A guest may be fully hostile. It runs arbitrary kernels and feeds arbitrary bytes to every device. The security goal is that malformed or malicious guest input must never compromise the host: no memory corruption, no out-of-bounds access, no escape, no host-side hang from a wedged guest. Breaking the guest from inside is the point of a sandbox, not a bug; breaking out of the guest is the thing we defend against.

How the line is held

  • One bounds-checked seam.

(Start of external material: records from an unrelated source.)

Module StorageNode.

Record StorageNodeStats : Type := mkNodeStats {
  dram_hits : Z;
  ssd_hits : Z;
  node_misses : Z;
  demotions : Z;
  promotions : Z;
  bytes_read : Z;
  bytes_written : Z
}.

Definition stats_zero : StorageNodeStats := mkNodeStats 0 0 0 0 0 0 0.

(** [counter += n] on the seven [uint64_t] counters. *)
Definition add_stats (dh sh ms de pr br bw : Z) (s : StorageNodeStats) : StorageNodeStats :=
  mkNodeStats (wrap 64 (dram_hits s + dh)) (wrap 64 (ssd_hits s + sh)) (wrap 64 (node_misses s + ms))
    (wrap 64 (demotions s + de)) (wrap 64 (promotions s + pr))
    (wrap 64 (bytes_read s + br)) (wrap 64 (bytes_written s + bw)).

(** [ProjectedBytes]: the footprint after replacing, unless it underflows or
    overflows. *)
Definition ProjectedBytes (used replaced incoming : Z) : option Z :=
  if used <? replaced then None
  else
    let base := used - replaced in
    if u64_max - base <? incoming then None else Some (base + incoming).

Section node.
Context {T P : Type} `{Tier T} `{EvictionPolicy P}.

Record StorageNode : Type := mkNode {
  id_ : string;
  tiers_ : list (option T);
  eviction_ : option P;
  index_ : LocalIndex.LocalIndex;
  ready_ : bool;
  stats_ : StorageNodeStats
}.

(** [StorageNode::StorageNode] *)
Definition make (id : string) (tiers : list (option T)) (eviction : option P) : StorageNode :=
  mkNode id tiers eviction LocalIndex.empty false stats_zero.

Definition set_tiers (ts : list (option T)) (n : StorageNode) : StorageNode :=
  mkNode (id_ n) ts (eviction_ n) (index_ n) (ready_ n) (stats_ n).
Definition set_eviction (p : option P) (n : StorageNode) : StorageNode :=
  mkNode (id_ n) (tiers_ n) p (index_ n) (ready_ n) (stats_ n).
Definition set_index (ix : LocalIndex.LocalIndex) (n : StorageNode) : StorageNode :=
  mkNode (id_ n) (tiers_ n) (eviction_ n) ix (ready_ n) (stats_ n).
Definition set_ready (r : bool) (n : StorageNode) : StorageNode :=
  mkNode (id_ n) (tiers_ n) (eviction_ n) (index_ n) r (stats_ n).
Definition set_stats (s : StorageNodeStats) (n : StorageNode) : StorageNode :=
  mkNode (id_ n) (tiers_ n) (eviction_ n) (index_ n) (ready_ n) s.

(** A method of the tier [tiers_[i]], of the policy, of the index. *)
Definition on_tier {A} (i : nat) (m : comp T A) : comp StorageNode A := fun n al =>
  match tiers_ n !! i with
  | Some (Some t) =>
      match m t al with
      | Done (a, t', al') => Done (a, set_tiers (<[i := Some t']> (tiers_ n)) n, al')
      | Terminated => Terminated
      end
  | _ => Terminated
  end.

Definition on_policy {A} (m : comp P A) : comp StorageNode A := fun n al =>
  match eviction_ n with
  | Some p =>
      match m p al with
      | Done (a, p', al') => Done (a, set_eviction (Some p') n, al')
      | Terminated => Terminated
      end
  | None => Terminated
  end.

Definition on_index {A} (m : comp LocalIndex.LocalIndex A) : comp StorageNode A := zoom index_ set_index m.

Definition count (dh sh ms de pr br bw : Z) : comp StorageNode unit :=
  modify (fun n => set_stats (add_stats dh sh ms de pr br bw (stats_ n)) n).

(** A const method of a tier or the policy. *)
Definition tier_get {A} (i : nat) (f : T -> A) : comp StorageNode A := on_tier i (gets f).
Definition policy_get {A} (f : P -> A) : comp StorageNode A := on_policy (gets f).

Every guest-physical memory access goes through a single overflow-safe accessor that fails closed: an out-of-range address reads as zero and drops the write, so a malicious descriptor ring can never steer the VMM outside guest RAM. Guest-driven device state (virtqueues, snapshot headers) is validated before it is trusted.
  • Continuous fuzzing. The guest-facing parsers (virtio transport and devices, the vsock protocol engine, the terminal parser, the snapshot-header decoder) run always-on fuzz smoke in the test suite, alongside a black-box restore-parser mutation fuzzer. Fuzzing runs on every change, not as a one-off.
  • Adversarial review. The guest -> host surface is reviewed adversarially; specific hardening fixes are recorded in the changelog.
  • Fail-closed formats. A corrupt, truncated, or version-mismatched snapshot is rejected, not misread; the control protocol is versioned and self-describing. See Versioning and stability.

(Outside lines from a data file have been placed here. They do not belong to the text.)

(** A second copy on another tier, of a block whose primary is in DRAM. *)
Lemma index_shadow id h h' tb ty k b loc :
  index_ok id h tb -> ty <> kDram -> tb !! k = Some loc -> tier loc = kDram ->
  h' ty = h ty \/ h' ty = <[k := b]> (h ty) -> (forall ty', ty' <> ty -> h' ty' = h ty') ->
  index_ok id h' tb /\ forall k', value h' tb k' = value h tb k'.
Proof.
  intros [He Hd] Hty Hk Hloc Hh Ho. split.
  - split.
    + intros k' loc' Hk'. destruct (He k' loc' Hk') as [? Hs]. split; [done|].
      destruct (decide (tier loc' = ty)) as [E'|]; [rewrite E' in *|by rewrite Ho]. destruct Hh as [->| ->]; [done|].
      rewrite lookup_insert. by case_decide.
    + intros k'. rewrite Ho by done. apply Hd.
  - intros k'. unfold value. destruct (tb !! k') as [loc'|] eqn:E; [|done]. cbn.
    destruct (decide (tier loc' = ty)) as [E'|]; [rewrite E' in *|by rewrite Ho]. destruct Hh as [->| ->]; [done|].
    rewrite lookup_insert_ne; [done|]. intros <-. congruence.
Qed.

(** The primary moves from DRAM to another tier that now holds it. *)
Lemma index_moved id h h' tb ty k b loc hd :
  index_ok id h tb -> ty <> kDram -> tb !! k = Some loc -> tier loc = kDram -> h kDram !! k = Some b ->
  h' kDram = delete k (h kDram) -> h' ty = <[k := b]> (h ty) ->
  (forall ty', ty' <> ty -> ty' <> kDram -> h' ty' = h ty') ->
  let tb' := <[k := mkLocation (node_id loc) ty hd]> tb in
  index_ok id h' tb' /\ forall k', value h' tb' k' = value h tb k'.
Proof.
  intros [He Hd] Hty Hk Hloc Hb Hdel Hins Ho tb'.
  assert (forall ty' k', k' <> k -> h' ty' !! k' = h ty' !! k') as Hother.
  { intros ty' k' Hne. destruct (decide (ty' = ty)) as [->|]; [by rewrite Hins, lookup_insert_ne|].
    destruct (decide (ty' = kDram)) as [->|]; [by rewrite Hdel, lookup_delete_ne|by rewrite Ho]. }
  split; [split|].
  - intros k' loc' [[<- <-]|[Hne Hk']]%lookup_insert_Some.
    + cbn. split; [by eapply He|]. rewrite Hins, lookup_insert_eq. eauto.
    + rewrite Hother by done. by apply He.
  - intros k'. destruct (decide (k' = k)) as [->|Hne]; [rewrite Hdel, lookup_delete_eq; by intros [? ?]|].
    rewrite Hother by done. intros (loc' & Hk' & Ht)%Hd. exists loc'. unfold tb'. by rewrite lookup_insert_ne.
  - intros k'. unfold value, tb'. destruct (decide (k' = k)) as [->|Hne].
    + rewrite lookup_insert_eq, Hk. cbn. by rewrite Hins, lookup_insert_eq, Hloc, Hb.
    + rewrite lookup_insert_ne by done. destruct (tb !! k') as [loc'|]; [|done]. cbn. by apply Hother.
Qed.

(** ** One demotion *)

(** Either one block has moved from DRAM to the sink, or nothing visible has
    changed. *)
Record demoted (excluded : option BlockKey) (n : node) (s : Status) (n' : node) : Prop := {
  de_inv : node_inv n';
  de_evolves : evolves n n';
  de_table : forall k, Some k = excluded \/ held (tiers_ n) kDram !! k = None ->
    table n' !! k = table n !! k /\ held (tiers_ n') kSsd !! k = held (tiers_ n) kSsd !! k;
  de_dram : if ok s then
              exists v b, Some v <> excluded /\ held (tiers_ n) kDram !! v = Some b
                          /\ held (tiers_ n') kDram = delete v (held (tiers_ n) kDram)
            else held (tiers_ n') kDram = held (tiers_ n) kDram
}.

(** The tiers after an attempt: same places, same types, same capacities. *)
Record same_places (ts ts' : list (option T)) : Prop := {
  sp_find : forall ty, find_tier ty ts' = find_tier ty ts;
  sp_capacity : forall ty t', tier_of ts' ty = Some t' ->
    exists t, tier_of ts ty = Some t /\ capacity_bytes (tier_Stats t') = capacity_bytes (tier_Stats t)
}.

Lemma same_places_refl ts : same_places ts ts.
Proof. split; [done|]. eauto. Qed.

The control-plane trust boundary

The control and data sockets are gated to the owning uid (the same trust as the process itself): a user who already runs as you can do anything the process can, so that is out of scope by design. We still harden against a buggy or hostile same-uid client driving the control socket into host memory-unsafety or a hang, as defense in depth.

Honest limitations

  • nether is pre-1.0 and has had no external security audit. "Malformed guest input must never corrupt the host" is a first-class, tested invariant, but do not run untrusted guests in production yet.
  • The x86/KVM backend is the reference backend and is not yet hardened to the HVF standard; findings there are welcome but tracked as such.

Reporting

Please report privately (not in a public issue) via the repository's Security tab (Report a vulnerability) or by email. Details and the full threat model are in SECURITY.md.